## Task goal
Among the entries that follow, the required portion opens with the line containing "assert (Hp : forall" and closes with the line containing "traverse r) in Hs.". Give that portion again exactly, and nothing else.

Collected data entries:
<<<<
(* ===== verification/Bst.v ===== *)
(** * A binary search tree and its traversals

    Models src/bst.cpp: [insert], the three traversals, of which one is recursive, one uses a
    stack and a mark in every node, and one a stack alone, and [checkBST].  A pointer is the
    node it points to with what is below it, and the nodes carry the addresses [new] gave
    them; the marks, which change while pointers are on the stack, are the set of the
    addresses that have them.  [None] is a traversal that does not end. *)

From Stdlib Require Import ZArith Lia Sorting.
From stdpp Require Import base list sorting gmap.
From S2P Require Import Prelude Loops.

Local Open Scope Z_scope.

(** ** The program *)

Inductive tree := Null | Node (addr : nat) (data : Z) (left right : tree).

(** [insert (&root, v)]; the new node is at [a]. *)
Fixpoint insert (t : tree) (a : nat) (v : Z) : tree :=
  match t with
  | Null => Node a v Null Null
  | Node b d l r => if v <? d then Node b d (insert l a v) r else Node b d l (insert r a v)
  end.

(** The constructor. *)
Fixpoint insert_all (nodes : list Z) (a : nat) (t : tree) : tree :=
  match nodes with [] => t | v :: nodes => insert_all nodes (S a) (insert t a v) end.
Definition BST (nodes : list Z) : tree := insert_all nodes 0 Null.

(** What the traversals print. *)
Fixpoint traverse (t : tree) : list Z :=
  match t with Null => [] | Node _ d l r => traverse l ++ d :: traverse r end.

(** The stack, the nodes that are [accessed], and the output. *)
Definition traverse2_step (s : list tree * gset nat * list Z) : option ((list tree * gset nat * list Z) + (list tree * gset nat * list Z)) :=
  let '(st, accessed, out) := s in
  match st with
  | [] => Some (inr s)
  | Null :: st => Some (inl (st, accessed, out))
  | Node a d l r :: st =>
      if decide (a ∈ accessed) then Some (inl (st, accessed, out ++ [d]))
      else Some (inl (l :: Node a d l r :: r :: st, {[a]} ∪ accessed, out))
  end.
Definition traverse2 (fuel : nat) (t : tree) (accessed : gset nat) : option (gset nat * list Z) :=
  '(_, accessed, out) ← loop fuel traverse2_step ([t], accessed, []);
  Some (accessed, out).

(** [for (p = needp; p != NULL; p = p->left) s.push (p)] *)
Fixpoint push_left (t : tree) (st : list tree) : list tree :=
  match t with Null => st | Node _ _ l _ => push_left l (t :: st) end.
Definition traverse3_step (s : tree * list tree * list Z) : option ((tree * list tree * list Z) + (tree * list tree * list Z)) :=
  let '(needp, st, out) := s in
  match push_left needp st with
  | [] => Some (inr (needp, [], out))
  | Null :: _ => None
  | Node _ d _ r :: st => Some (inl (r, st, out ++ [d]))
  end.
Definition traverse3 (fuel : nat) (t : tree) : option (list Z) :=
  '(_, _, out) ← loop fuel traverse3_step (t, [], []);
  Some out.

(** [isBST]: the result and [*prevp]. *)
Fixpoint isBST (t : tree) (prev : Z) : bool * Z :=
  match t with
  | Null => (true, prev)
  | Node _ d l r =>
      let '(ok, prev) := isBST l prev in
      if negb ok then (false, prev)
      else if d <? prev then (false, prev)
      else isBST r d
  end.
Definition INT_MIN : Z := - 2 ^ 31.
Definition checkBST (t : tree) : bool := (isBST t INT_MIN).1.

(** ** The traversals agree *)

Fixpoint size (t : tree) : nat := match t with Null => 0 | Node _ _ l r => S (size l + size r) end.
Fixpoint addrs (t : tree) : list nat := match t with Null => [] | Node a _ l r => a :: addrs l ++ addrs r end.

(** A stack of [traverse3] stands for the nodes on it with their right subtrees. *)
Fixpoint pending (st : list tree) : list Z :=
  match st with [] => [] | Null :: st => pending st | Node _ d _ r :: st => d :: traverse r ++ pending st end.
Fixpoint pending_size (st : list tree) : nat :=
  match st with [] => 0 | Null :: st => pending_size st | Node _ _ _ r :: st => S (size r) + pending_size st end%nat.
Definition no_null (st : list tree) : Prop := Forall (fun t => t <> Null) st.

Lemma push_left_ok t : forall st, no_null st -> no_null (push_left t st) /\ pending (push_left t st) = traverse t ++ pending st /\
  pending_size (push_left t st) = (size t + pending_size st)%nat.
Proof.
  induction t as [|a d l IHl r _]; intros st Hst; [done|]. cbn [push_left traverse size]. destruct (IHl (Node a d l r :: st)) as (H1 & H2 & H3); [by constructor|].
  split; [done|]. rewrite H2, H3. cbn [pending pending_size]. split; [by rewrite <- app_assoc|lia].
Qed.

Lemma traverse3_ok t : traverse3 (size t + 2) t = Some (traverse t).
Proof.
  unfold traverse3. destruct (loop_ok (fun s => no_null s.1.2 /\ s.2 ++ traverse s.1.1 ++ pending s.1.2 = traverse t)
    (fun s => s.2 = traverse t) (fun s => (size s.1.1 + pending_size s.1.2)%nat) traverse3_step) with (fuel := (size t + 2)%nat) (s := (t, @nil tree, @nil Z)) as ([[n st] out] & -> & H).
  - intros [[n st] out] [Hst Hout]. cbn [fst snd] in *. unfold traverse3_step. destruct (push_left_ok n st Hst) as (H1 & H2 & H3). rewrite <- H2 in Hout. rewrite <- H3.
    destruct (push_left n st) as [|[|a d l r] st']; [eexists; split; [done|]; cbn in *; by rewrite app_nil_r in Hout|by apply Forall_cons in H1 as [? _]|].
    eexists. split; [done|]. cbn [fst snd pending pending_size] in *. apply Forall_cons in H1 as [_ H1]. split; [|lia]. split; [done|]. by rewrite <- app_assoc.
  - cbn. split; [constructor|by rewrite app_nil_r].
  - cbn. lia.
  - cbn [mbind option_bind snd] in *. by rewrite H.
Qed.

(** The rounds [traverse2] spends on a tree. *)
Fixpoint rounds (t : tree) : nat := match t with Null => 1 | Node _ _ l r => 2 + rounds l + rounds r end.

Lemma traverse2_tree t : forall fuel st accessed out, NoDup (addrs t) -> (forall a, a ∈ addrs t -> a ∉ accessed) ->
  exists accessed', (forall a, a ∈ accessed' <-> a ∈ accessed \/ a ∈ addrs t) /\
    loop (rounds t + fuel) traverse2_step (t :: st, accessed, out) = loop fuel traverse2_step (st, accessed', out ++ traverse t).
Proof.
  induction t as [|a d l IHl r IHr]; intros fuel st acc out Hnd Hacc.
  { exists acc. split; [set_solver|]. cbn [rounds Nat.add traverse]. by rewrite app_nil_r. }
  cbn [addrs] in Hnd, Hacc. apply NoDup_cons in Hnd as [Ha (Hl & Hlr & Hr)%NoDup_app].
  destruct (IHl (S (rounds r + fuel)) (Node a d l r :: r :: st) ({[a]} ∪ acc) out Hl) as (acc1 & H1 & E1); [set_solver|].
  destruct (IHr fuel st acc1 (out ++ traverse l ++ [d]) Hr) as (acc2 & H2 & E2); [intros b Hb; rewrite H1; set_solver|].
  exists acc2. split; [intros b; rewrite H2, H1; cbn [addrs]; set_solver|].
  replace (rounds (Node a d l r) + fuel)%nat with (S (rounds l + S (rounds r + fuel))) by (cbn [rounds]; lia).
  assert (loop (S (rounds l + S (rounds r + fuel))) traverse2_step (Node a d l r :: st, acc, out) =
    loop (rounds l + S (rounds r + fuel)) traverse2_step (l :: Node a d l r :: r :: st, {[a]} ∪ acc, out)) as ->
    by (cbn [loop traverse2_step]; rewrite decide_False by set_solver; done).
  rewrite E1. assert (loop (S (rounds r + fuel)) traverse2_step (Node a d l r :: r :: st, acc1, out ++ traverse l) =
    loop (rounds r + fuel) traverse2_step (r :: st, acc1, out ++ traverse l ++ [d])) as ->
    by (cbn [loop traverse2_step]; rewrite decide_True by (apply H1; set_solver); by rewrite app_assoc).
  rewrite E2. cbn [traverse]. by rewrite <- !app_assoc.
Qed.

Lemma traverse2_ok t : NoDup (addrs t) -> exists accessed, (forall a, a ∈ accessed <-> a ∈ addrs t) /\
  traverse2 (rounds t + 1) t ∅ = Some (accessed, traverse t).
Proof.
  intros Hnd. destruct (traverse2_tree t 1 [] ∅ [] Hnd) as (acc & Hacc & E); [set_solver|]. exists acc. split; [set_solver|]. unfold traverse2. by rewrite E.
Qed.

(** The marks stay: a second [traverse2] prints the root and nothing else. *)
Lemma traverse2_again a d l r (accessed : gset nat) : a ∈ accessed -> traverse2 2 (Node a d l r) accessed = Some (accessed, [d]).
Proof. intros Ha. unfold traverse2. cbn [loop traverse2_step]. by rewrite decide_True by done. Qed.

(** ** The tree is a search tree *)

Lemma traverse_insert t a v : traverse (insert t a v) ≡ₚ v :: traverse t.
Proof.
  induction t as [|b d l IHl r IHr]; [done|]. cbn [insert traverse]. destruct (v <? d); cbn [traverse].
  - by rewrite IHl.
  - rewrite IHr, (Permutation_swap v d). symmetry. apply Permutation_middle.
Qed.

Lemma addrs_insert t a v : addrs (insert t a v) ≡ₚ a :: addrs t.
Proof.
  induction t as [|b d l IHl r IHr]; [done|]. cbn [insert addrs]. destruct (v <? d); cbn [addrs].
  - rewrite IHl. apply Permutation_swap.
  - rewrite IHr, <- Permutation_middle. apply Permutation_swap.
Qed.

Lemma sorted_middle (l r : list Z) d : StronglySorted Z.le (l ++ d :: r) <->
  StronglySorted Z.le l /\ StronglySorted Z.le r /\ (forall x, x ∈ l -> x <= d) /\ (forall x, x ∈ r -> d <= x).
Proof.
  split.
  - intros H. pose proof (StronglySorted_app_1_l _ _ _ H) as Hl. pose proof (StronglySorted_app_1_r _ _ _ H) as Hr. apply StronglySorted_inv in Hr as [Hr Hd].
    split; [done|]. split; [done|]. split; [|by apply Forall_forall]. intros x Hx. by eapply (StronglySorted_app_1_elem_of Z.le l (d :: r) x d H); [|left].
  - intros (Hl & Hr & H1 & H2). apply StronglySorted_app_2; [|done|by constructor; [|apply Forall_forall]]. intros x y Hx [->|Hy]%elem_of_cons; [by apply H1|].
    specialize (H1 x Hx). specialize (H2 y Hy). lia.
Qed.

Lemma insert_sorted t a v : StronglySorted Z.le (traverse t) -> StronglySorted Z.le (traverse (insert t a v)).
Proof.
  induction t as [|b d l IHl r IHr]; intros H; [by repeat constructor|]. cbn [traverse] in H. apply sorted_middle in H as (Hl & Hr & H1 & H2). cbn [insert].
  destruct (Z.ltb_spec v d); cbn [traverse]; apply sorted_middle.
  - split; [by apply IHl|]. split; [done|]. split; [|done]. intros x. rewrite traverse_insert, elem_of_cons. intros [->|Hx]; [lia|by apply H1].
  - split; [done|]. split; [by apply IHr|]. split; [done|]. intros x. rewrite traverse_insert, elem_of_cons. intros [->|Hx]; [lia|by apply H2].
Qed.

Lemma insert_all_ok nodes : forall a t, StronglySorted Z.le (traverse t) -> NoDup (addrs t) -> Forall (fun b => b < a)%nat (addrs t) ->
  let t' := insert_all nodes a t in StronglySorted Z.le (traverse t') /\ traverse t' ≡ₚ nodes ++ traverse t /\ NoDup (addrs t').
Proof.
  induction nodes as [|v nodes IH]; intros a t Hs Hnd Ha; [done|]. cbn [insert_all]. destruct (IH (S a) (insert t a v)) as (H1 & H2 & H3).
  - by apply insert_sorted.
  - rewrite addrs_insert. apply NoDup_cons. split; [|done]. rewrite Forall_forall in Ha. intros H%Ha. lia.
  - rewrite addrs_insert. constructor; [lia|]. eapply Forall_impl; [exact Ha|]. cbn. lia.
  - split; [done|]. split; [|done]. rewrite H2, traverse_insert. symmetry. apply Permutation_middle.
Qed.

Lemma last_cons (x y : Z) ys : List.last (y :: ys) x = List.last ys y.
Proof. revert x y. induction ys as [|z ys IH]; intros x y; [done|]. change (List.last (z :: ys) x = List.last (z :: ys) y). by rewrite !IH. Qed.

Lemma last_in (x : Z) xs : List.last xs x ∈ x :: xs.
Proof. revert x. induction xs as [|y xs IH]; intros x; [by left|]. rewrite last_cons. right. apply IH. Qed.

Lemma sorted_last (x : Z) xs : StronglySorted Z.le (x :: xs) -> forall y, y ∈ x :: xs -> y <= List.last xs x.
Proof.
  revert x. induction xs as [|z xs IH]; intros x Hs y Hy; [apply list_elem_of_singleton in Hy; cbn; lia|].
  apply StronglySorted_inv in Hs as [Hs Hx]. rewrite last_cons. apply elem_of_cons in Hy as [->|Hy]; [|by apply IH].
  apply Forall_cons in Hx as [Hx _]. specialize (IH z Hs z (list_elem_of_here _ _)). lia.
Qed.

(** [isBST] decides whether what is printed, after [prev], goes up. *)
Lemma isBST_ok t : forall prev, let '(ok, prev') := isBST t prev in
  (ok = true <-> StronglySorted Z.le (prev :: traverse t)) /\ (ok = true -> prev' = List.last (traverse t) prev).
Proof.
  induction t as [|b d l IHl r IHr]; intros prev; [split; [split; [by repeat constructor|done]|done]|]. cbn [isBST traverse].
  specialize (IHl prev). destruct (isBST l prev) as [[|] p]; destruct IHl as [H1 H2]; cbn [negb].
  - specialize (H2 eq_refl). assert (StronglySorted Z.le (prev :: traverse l)) as Hl by by apply H1.
    assert (Hp : forall x, x ∈ prev :: traverse l -> x <= p) by (subst p; by apply sorted_last).
    destruct (Z.ltb_spec d p).
    + split; [|done]. split; [done|]. intros Hs. exfalso. change (prev :: traverse l ++ d :: traverse r) with ((prev :: traverse l) ++ d :: traverse r) in Hs.
      apply sorted_middle in Hs as (_ & _ & Hs & _). assert (p ∈ prev :: traverse l) as Hin by (subst p; apply last_in). apply Hs in Hin. lia.
    + specialize (IHr d). destruct (isBST r d) as [ok p']. destruct IHr as [H3 H4]. split.
      * rewrite H3. change (prev :: traverse l ++ d :: traverse r) with ((prev :: traverse l) ++ d :: traverse r). rewrite sorted_middle. split.
        -- intros [Hr Hd]%StronglySorted_inv. split; [done|]. split; [done|]. split; [intros x Hx%Hp; lia|by apply Forall_forall].
        -- intros (_ & Hr & _ & Hd). constructor; [done|by apply Forall_forall].
      * intros Hok%H4. rewrite Hok. clear. revert prev. induction (traverse l) as [|x xs IH]; intros prev; cbn [app]; rewrite last_cons; [done|apply IH].
  - split; [|done]. split; [done|]. intros Hs. apply H1. by eapply (StronglySorted_app_1_l _ (prev :: traverse l)).
Qed.

(** [checkBST] answers whether the traversal of the tree is sorted. *)
Lemma checkBST_correct t : Forall (fun d => INT_MIN <= d) (traverse t) -> checkBST t = true <-> StronglySorted Z.le (traverse t).
Proof.
  intros Hmin. unfold checkBST. pose proof (isBST_ok t INT_MIN) as H. destruct (isBST t INT_MIN) as [ok p]. destruct H as [H _]. cbn [fst]. rewrite H. split.
  - by intros [? _]%StronglySorted_inv.
  - intros Hs. by constructor.
Qed.

(** The tree of a vector of [int]s: the three traversals end and print the same, the
    elements of the vector in order, and [checkBST] accepts the tree. *)
Theorem bst_traversals_agree nodes : Forall (fun d => INT_MIN <= d) nodes ->
  let t := BST nodes in
  StronglySorted Z.le (traverse t) /\ traverse t ≡ₚ nodes /\
  snd <$> traverse2 (rounds t + 1) t ∅ = Some (traverse t) /\ traverse3 (size t + 2) t = Some (traverse t) /\ checkBST t = true.
Proof.
  intros Hmin. destruct (insert_all_ok nodes 0 Null) as (Hs & Hp & Hnd); [constructor..|]. fold (BST nodes) in *. cbn zeta. cbn [traverse] in Hp. rewrite app_nil_r in Hp.
  split; [done|]. split; [done|]. split; [|split; [apply traverse3_ok|apply checkBST_correct; by rewrite ?Hp]].
  destruct (traverse2_ok (BST nodes) Hnd) as (acc & _ & ->). done.
Qed.

Lemma bst_traversals_agree_witness : traverse3 10 (BST [5; 3; 9; 6; 10; 4; 2; 7]) = Some [2; 3; 4; 5; 6; 7; 9; 10].
Proof.
  destruct (bst_traversals_agree [5; 3; 9; 6; 10; 4; 2; 7]) as (_ & _ & _ & E & _); [repeat (constructor; [vm_compute; discriminate|]); constructor|].
  vm_compute in E. vm_compute. exact E.
Defined.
>>>>
## Solution
    assert (Hp : forall x, x ∈ prev :: traverse l -> x <= p) by (subst p; by apply sorted_last).
    destruct (Z.ltb_spec d p).
    + split; [|done]. split; [done|]. intros Hs. exfalso. change (prev :: traverse l ++ d :: traverse r) with ((prev :: traverse l) ++ d :: traverse r) in Hs.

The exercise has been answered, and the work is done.